[Task] Would you return the lines between the one holding "Definition NB_publish_scope (id" and the one holding "Definition NB_unpublish_info (id", inclusive, and only those, exactly as they stand in the listing below?
------------------------------------------------------------------------
(* ===== verification/ClientApi.v ===== *)
(** * The client library

    lib/blackadder.{hpp,cpp}: what an application hands to the socket for each
    method of the class Blackadder, and the Event it gets from a message; the
    same messages of lib/nb_blackadder.cpp; the string functions, and the
    hashes of lib/ba_fnv.hpp that make identifiers.

    A message is the length in its netlink header and the bytes after the
    header.  Opening and closing the socket is I/O. *)

From S2P Require Import Prelude Enums BitVector Packet RvMessages.

(** ** Requests *)

Definition NLMSGHDR : nat := 16.

Record datagram := mkDg { nlmsg_len : Z; dg_payload : bytes }.

(** [str_opt] and [str_opt_len]: [None] is the null pointer. *)
Definition opt_bytes (str_opt : option bytes) : bytes := default [] str_opt.

(** [unsigned char id_len = id.length() / PURSUIT_ID_LEN] *)
Definition id_len (id : bytes) : Z := u8 (zlen id / Z.of_nat PURSUIT_ID_LEN).

Definition create_and_send_buffers (type : Z) (id prefix_id : bytes) (strategy : Z) (str_opt : option bytes) : datagram :=
  mkDg (u32 (Z.of_nat NLMSGHDR + 1 + 1 + zlen id + 1 + zlen prefix_id + 1 + zlen (opt_bytes str_opt)))
    ([type] ++ [id_len id] ++ id ++ [id_len prefix_id] ++ prefix_id ++ [strategy] ++ opt_bytes str_opt).

Definition wrong_size (id : bytes) : bool := negb (zlen id mod Z.of_nat PURSUIT_ID_LEN =? 0).
Definition is_empty (id : bytes) : bool := zlen id =? 0.
Definition multiple_fragments (id : bytes) : bool := zlen id / Z.of_nat PURSUIT_ID_LEN >? 1.

(** [None]: a message on the console and nothing is sent. *)
Definition Blackadder_publish_scope (id prefix_id : bytes) (strategy : Z) (str_opt : option bytes) : option datagram :=
  if wrong_size id then None else if wrong_size prefix_id then None else if is_empty id then None
  else Some (create_and_send_buffers PUBLISH_SCOPE id prefix_id strategy str_opt).

(** The source tests [prefix_id] twice. *)
Definition Blackadder_publish_info (id prefix_id : bytes) (strategy : Z) (str_opt : option bytes) : option datagram :=
  if wrong_size id then None else if wrong_size prefix_id then None else if is_empty prefix_id then None
  else if is_empty prefix_id then None
  else Some (create_and_send_buffers PUBLISH_INFO id prefix_id strategy str_opt).

Definition Blackadder_unpublish_scope (id prefix_id : bytes) (strategy : Z) (str_opt : option bytes) : option datagram :=
  if wrong_size id then None else if wrong_size prefix_id then None else if is_empty id then None
  else if multiple_fragments id then None
  else Some (create_and_send_buffers UNPUBLISH_SCOPE id prefix_id strategy str_opt).

Definition Blackadder_unpublish_info (id prefix_id : bytes) (strategy : Z) (str_opt : option bytes) : option datagram :=
  if wrong_size id then None else if wrong_size prefix_id then None else if is_empty id then None
  else if is_empty prefix_id then None else if multiple_fragments id then None
  else Some (create_and_send_buffers UNPUBLISH_INFO id prefix_id strategy str_opt).

Definition Blackadder_subscribe_scope (id prefix_id : bytes) (strategy : Z) (str_opt : option bytes) : option datagram :=
  if wrong_size id then None else if wrong_size prefix_id then None else if is_empty id then None
  else if multiple_fragments id then None
  else Some (create_and_send_buffers SUBSCRIBE_SCOPE id prefix_id strategy str_opt).

Definition Blackadder_subscribe_info (id prefix_id : bytes) (strategy : Z) (str_opt : option bytes) : option datagram :=
  if wrong_size id then None else if wrong_size prefix_id then None else if is_empty id then None
  else if is_empty prefix_id then None else if multiple_fragments id then None
  else Some (create_and_send_buffers SUBSCRIBE_INFO id prefix_id strategy str_opt).

Definition Blackadder_unsubscribe_scope (id prefix_id : bytes) (strategy : Z) (str_opt : option bytes) : option datagram :=
  if wrong_size id then None else if wrong_size prefix_id then None else if is_empty id then None
  else if multiple_fragments id then None
  else Some (create_and_send_buffers UNSUBSCRIBE_SCOPE id prefix_id strategy str_opt).

Definition Blackadder_unsubscribe_info (id prefix_id : bytes) (strategy : Z) (str_opt : option bytes) : option datagram :=
  if wrong_size id then None else if wrong_size prefix_id then None else if is_empty id then None
  else if is_empty prefix_id then None else if multiple_fragments id then None
  else Some (create_and_send_buffers UNSUBSCRIBE_INFO id prefix_id strategy str_opt).

(** ** Data *)

Definition Blackadder_publish_data (id : bytes) (strategy : Z) (str_opt : option bytes) (data : bytes) : option datagram :=
  if wrong_size id then None else
  Some (mkDg (u32 (Z.of_nat NLMSGHDR + 1 + 1 + zlen id + 1 + zlen (opt_bytes str_opt) + zlen data))
    ([PUBLISH_DATA] ++ [id_len id] ++ id ++ [strategy] ++ opt_bytes str_opt ++ data)).

(** To a set of nodes.  The identifiers of the nodes are joined and as many
    bytes are taken as their number, a byte, asks for. *)
Definition Blackadder_publish_data_nodes (id : bytes) (strategy : Z) (str_opt : option bytes) (nodeIds : list bytes)
    (data : bytes) : res (option datagram) :=
  if wrong_size id then Ok None else
  let nodeIdListSize := u8 (zlen nodeIds) in
  nodes ← c_str_read (mjoin nodeIds) (Z.to_nat nodeIdListSize * NODEID_LEN);
  Ok (Some (mkDg (u32 (Z.of_nat NLMSGHDR + 1 + 1 + zlen id + 1 + 1 + nodeIdListSize * Z.of_nat NODEID_LEN
      + zlen (opt_bytes str_opt) + zlen data))
    ([PUBLISH_DATA_iMULTICAST] ++ [id_len id] ++ id ++ [strategy] ++ opt_bytes str_opt ++ [nodeIdListSize] ++ nodes ++ data))).

(** With an implicit subscription to [isubID]. *)
Definition Blackadder_publish_data_isub (id : bytes) (strategy : Z) (str_opt : option bytes) (isubID data : bytes)
    : option datagram :=
  if wrong_size id then None else
  let n := id_len isubID * Z.of_nat PURSUIT_ID_LEN in
  Some (mkDg (u32 (Z.of_nat NLMSGHDR + 1 + 1 + zlen id + 1 + 1 + n + zlen (opt_bytes str_opt) + zlen data))
    ([PUBLISH_DATA_iSUB] ++ [id_len id] ++ id ++ [strategy] ++ opt_bytes str_opt ++ [id_len isubID]
      ++ take (Z.to_nat n) isubID ++ data)).

Definition Blackadder_disconnect : datagram := mkDg (Z.of_nat NLMSGHDR + 1) [DISCONNECT].

(** ** Events *)

(** [data] points into the buffer; [None] is the null pointer. *)
Record Event := mkEv {
  ev_type : Z;
  ev_id : bytes;
  ev_nodeId : bytes;
  ev_isubID : bytes;
  ev_data : option bytes;
}.

Definition Event_new : Event := mkEv 0 [] [] [] None.

(** The fields after the header of a message [d], put into [ev]. *)
Definition parse_event (ev : Event) (d : bytes) : res Event :=
  type ← data_byte d NLMSGHDR;
  len ← data_byte d (NLMSGHDR + 1);
  let n := (Z.to_nat len * PURSUIT_ID_LEN)%nat in
  id ← data_read d (NLMSGHDR + 2) n;
  let ptr := (NLMSGHDR + 2 + n)%nat in
  if type =? PUBLISHED_DATA then Ok (mkEv type id (ev_nodeId ev) (ev_isubID ev) (Some (drop ptr d)))
  else if type =? PUBLISHED_DATA_iSUB then
    nodeId ← data_read d ptr NODEID_LEN;
    isubID_len ← data_byte d (ptr + NODEID_LEN);
    let m := (Z.to_nat isubID_len * PURSUIT_ID_LEN)%nat in
    isubID ← data_read d (ptr + NODEID_LEN + 1) m;
    Ok (mkEv type id nodeId isubID (Some (drop (ptr + NODEID_LEN + 1 + m) d)))
  else Ok (mkEv type id (ev_nodeId ev) (ev_isubID ev) None).

Definition undefined (ev : Event) : Event := mkEv UNDEF_EVENT (ev_id ev) (ev_nodeId ev) (ev_isubID ev) (ev_data ev).

(** [recv] is the message, [None] when the socket gives none; [data_len] the
    length of the buffer of the caller, if it gives one, to which the message
    is cut. *)
Definition Blackadder_getEventIntoBuf (ev : Event) (data_len : option nat) (recv : option bytes) : res Event :=
  match recv with
  | None => Ok (undefined ev)
  | Some d =>
      let d := match data_len with None => d | Some n => take n d end in
      if (length d <? NLMSGHDR)%nat then Ok (undefined ev) else parse_event ev d
  end.

Definition Blackadder_getEvent (ev : Event) (recv : option bytes) : res Event := Blackadder_getEventIntoBuf ev None recv.

(** ** The non-blocking library: the messages

    The buffer after the header is made with the computed length and filled by
    [memcpy]; [nlmsg_len] is the length of the buffer and of the data that is
    sent with it. *)

Record nb_message := mkNb { nb_nlmsg_len : Z; nb_buffer : packet; nb_data : bytes }.

Definition nb_make (len : Z) (chunks : list bytes) (data : bytes) : res nb_message :=
  q ← build len chunks; Ok (mkNb (u32 (Z.of_nat NLMSGHDR + len + zlen data)) q data).

Definition NB_push (type : Z) (id prefix_id : bytes) (strategy : Z) (str_opt : option bytes) : res nb_message :=
  nb_make (1 + 1 + zlen id + 1 + zlen prefix_id + 1 + zlen (opt_bytes str_opt))
    [[type]; [id_len id]; id; [id_len prefix_id]; prefix_id; [strategy]; opt_bytes str_opt] [].

(** Nothing, or the message. *)
Definition NB_unless (bad : bool) (m : res nb_message) : res (option nb_message) :=
  if bad then Ok None else m ← m; Ok (Some m).

Definition NB_publish_scope (id prefix_id : bytes) (strategy : Z) (str_opt : option bytes) : res (option nb_message) :=
  NB_unless (wrong_size id || wrong_size prefix_id || is_empty id) (NB_push PUBLISH_SCOPE id prefix_id strategy str_opt).
Definition NB_publish_info (id prefix_id : bytes) (strategy : Z) (str_opt : option bytes) : res (option nb_message) :=
  NB_unless (wrong_size id || wrong_size prefix_id || is_empty prefix_id || is_empty prefix_id)
    (NB_push PUBLISH_INFO id prefix_id strategy str_opt).
Definition NB_unpublish_scope (id prefix_id : bytes) (strategy : Z) (str_opt : option bytes) : res (option nb_message) :=
  NB_unless (wrong_size id || wrong_size prefix_id || is_empty id || multiple_fragments id)
    (NB_push UNPUBLISH_SCOPE id prefix_id strategy str_opt).
Definition NB_unpublish_info (id prefix_id : bytes) (strategy : Z) (str_opt : option bytes) : res (option nb_message) :=
  NB_unless (wrong_size id || wrong_size prefix_id || is_empty id || is_empty prefix_id || multiple_fragments id)
    (NB_push UNPUBLISH_INFO id prefix_id strategy str_opt).
Definition NB_subscribe_scope (id prefix_id : bytes) (strategy : Z) (str_opt : option bytes) : res (option nb_message) :=
  NB_unless (wrong_size id || wrong_size prefix_id || is_empty id || multiple_fragments id)
    (NB_push SUBSCRIBE_SCOPE id prefix_id strategy str_opt).
Definition NB_subscribe_info (id prefix_id : bytes) (strategy : Z) (str_opt : option bytes) : res (option nb_message) :=
  NB_unless (wrong_size id || wrong_size prefix_id || is_empty id || is_empty prefix_id || multiple_fragments id)
    (NB_push SUBSCRIBE_INFO id prefix_id strategy str_opt).
Definition NB_unsubscribe_scope (id prefix_id : bytes) (strategy : Z) (str_opt : option bytes) : res (option nb_message) :=
  NB_unless (wrong_size id || wrong_size prefix_id || is_empty id || multiple_fragments id)
    (NB_push UNSUBSCRIBE_SCOPE id prefix_id strategy str_opt).
Definition NB_unsubscribe_info (id prefix_id : bytes) (strategy : Z) (str_opt : option bytes) : res (option nb_message) :=
  NB_unless (wrong_size id || wrong_size prefix_id || is_empty id || is_empty prefix_id || multiple_fragments id)
    (NB_push UNSUBSCRIBE_INFO id prefix_id strategy str_opt).

(** Data: the size of the identifier is not tested. *)
Definition NB_publish_data (id : bytes) (strategy : Z) (str_opt : option bytes) (data : bytes) : res nb_message :=
  nb_make (1 + 1 + zlen id + 1 + zlen (opt_bytes str_opt)) [[PUBLISH_DATA]; [id_len id]; id; [strategy]; opt_bytes str_opt] data.

Definition NB_publish_data_nodes (id : bytes) (strategy : Z) (str_opt : option bytes) (nodeIds : list bytes) (data : bytes)
    : res nb_message :=
  let nodeIdListSize := u8 (zlen nodeIds) in
  nodes ← c_str_read (mjoin nodeIds) (Z.to_nat nodeIdListSize * PURSUIT_ID_LEN);
  nb_make (1 + 1 + zlen id + 1 + zlen (opt_bytes str_opt) + 1 + nodeIdListSize * Z.of_nat PURSUIT_ID_LEN)
    [[PUBLISH_DATA_iMULTICAST]; [id_len id]; id; [strategy]; opt_bytes str_opt; [nodeIdListSize]; nodes] data.

Definition NB_publish_data_isub (id : bytes) (strategy : Z) (str_opt : option bytes) (isubID data : bytes) : res nb_message :=
  nb_make (1 + 1 + zlen id + 1 + zlen (opt_bytes str_opt) + 1 + zlen isubID)
    [[PUBLISH_DATA_iSUB]; [id_len id]; id; [strategy]; opt_bytes str_opt; [id_len isubID]; isubID] data.

(** What the selector makes of a message: a new event for the queue. *)
Definition NB_read_event (recv : option bytes) : res (option Event) :=
  match recv with
  | None => Ok None
  | Some [] => Ok None
  | Some d => ev ← parse_event Event_new d; Ok (Some ev)
  end.

(** ** Strings *)

(** The scope part of an identifier, and the new value of [depth], an
    [unsigned int] that is compared with [id_len - 1]. *)
Definition get_chararray_sid (icnid : bytes) (depth : Z) : bytes * Z :=
  let id_len := zlen icnid / Z.of_nat PURSUIT_ID_LEN in
  let depth := if depth >? u32 (id_len - 1) then u32 (id_len - 1) else depth in
  (take (Z.to_nat (u32 (depth * Z.of_nat PURSUIT_ID_LEN))) icnid, depth).

Definition hex_value (c : Z) : option Z :=
  if (48 <=? c) && (c <=? 57) then Some (c - 48)
  else if (65 <=? c) && (c <=? 70) then Some (c - 55)
  else if (97 <=? c) && (c <=? 102) then Some (c - 87)
  else None.

(** [istringstream(a b) >> hex >> n]: white space is skipped, a sign is
    read, and digits up to the first other character; 0 when there are none. *)
Definition read_hex (a b : Z) : Z :=
  match hex_value a, hex_value b with
  | Some x, Some y => 16 * x + y
  | Some x, None => x
  | None, Some y =>
      if (a =? 32) || ((9 <=? a) && (a <=? 13)) || (a =? 43) then y
      else if a =? 45 then u32 (- y) else 0
  | None, None => 0
  end.

Fixpoint hex_to_chararray (hexstr : bytes) : bytes :=
  match hexstr with
  | a :: b :: l => u8 (read_hex a b) :: hex_to_chararray l
  | _ => []
  end.

Definition hex_lower (n : Z) : Z := if n <? 10 then 48 + n else 87 + n.

Fixpoint chararray_to_hex (str : bytes) : bytes :=
  match str with
  | [] => []
  | c :: str =>
      (if c >? 15 then [hex_lower (c / 16); hex_lower (c mod 16)] else [48; hex_lower c]) ++ chararray_to_hex str
  end.

(** ** Hashes *)

Definition u64 (z : Z) : Z := z mod 18446744073709551616.
Definition FNV_BASIS : Z := 14695981039346656037.
Definition FNV_PRIME : Z := 1099511628211.

Definition fnv1_64 (data : bytes) : Z :=
  foldl (λ hash b, Z.lxor (u64 (hash * FNV_PRIME)) b) FNV_BASIS data.
Definition fnv1a_64 (data : bytes) : Z :=
  foldl (λ hash b, u64 (Z.lxor hash b * FNV_PRIME)) FNV_BASIS data.

(** The bytes of the hash in memory, from the last to the first. *)
Definition fnv1_64_str (data : bytes) : bytes := reverse (le_bytes 8 (fnv1_64 data)).
Definition fnv1a_64_str (data : bytes) : bytes := reverse (le_bytes 8 (fnv1a_64 data)).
------------------------------------------------------------------------
[Response box]
Definition NB_publish_scope (id prefix_id : bytes) (strategy : Z) (str_opt : option bytes) : res (option nb_message) :=
  NB_unless (wrong_size id || wrong_size prefix_id || is_empty id) (NB_push PUBLISH_SCOPE id prefix_id strategy str_opt).
Definition NB_publish_info (id prefix_id : bytes) (strategy : Z) (str_opt : option bytes) : res (option nb_message) :=
  NB_unless (wrong_size id || wrong_size prefix_id || is_empty prefix_id || is_empty prefix_id)
    (NB_push PUBLISH_INFO id prefix_id strategy str_opt).
Definition NB_unpublish_scope (id prefix_id : bytes) (strategy : Z) (str_opt : option bytes) : res (option nb_message) :=
  NB_unless (wrong_size id || wrong_size prefix_id || is_empty id || multiple_fragments id)
    (NB_push UNPUBLISH_SCOPE id prefix_id strategy str_opt).
Definition NB_unpublish_info (id prefix_id : bytes) (strategy : Z) (str_opt : option bytes) : res (option nb_message) :=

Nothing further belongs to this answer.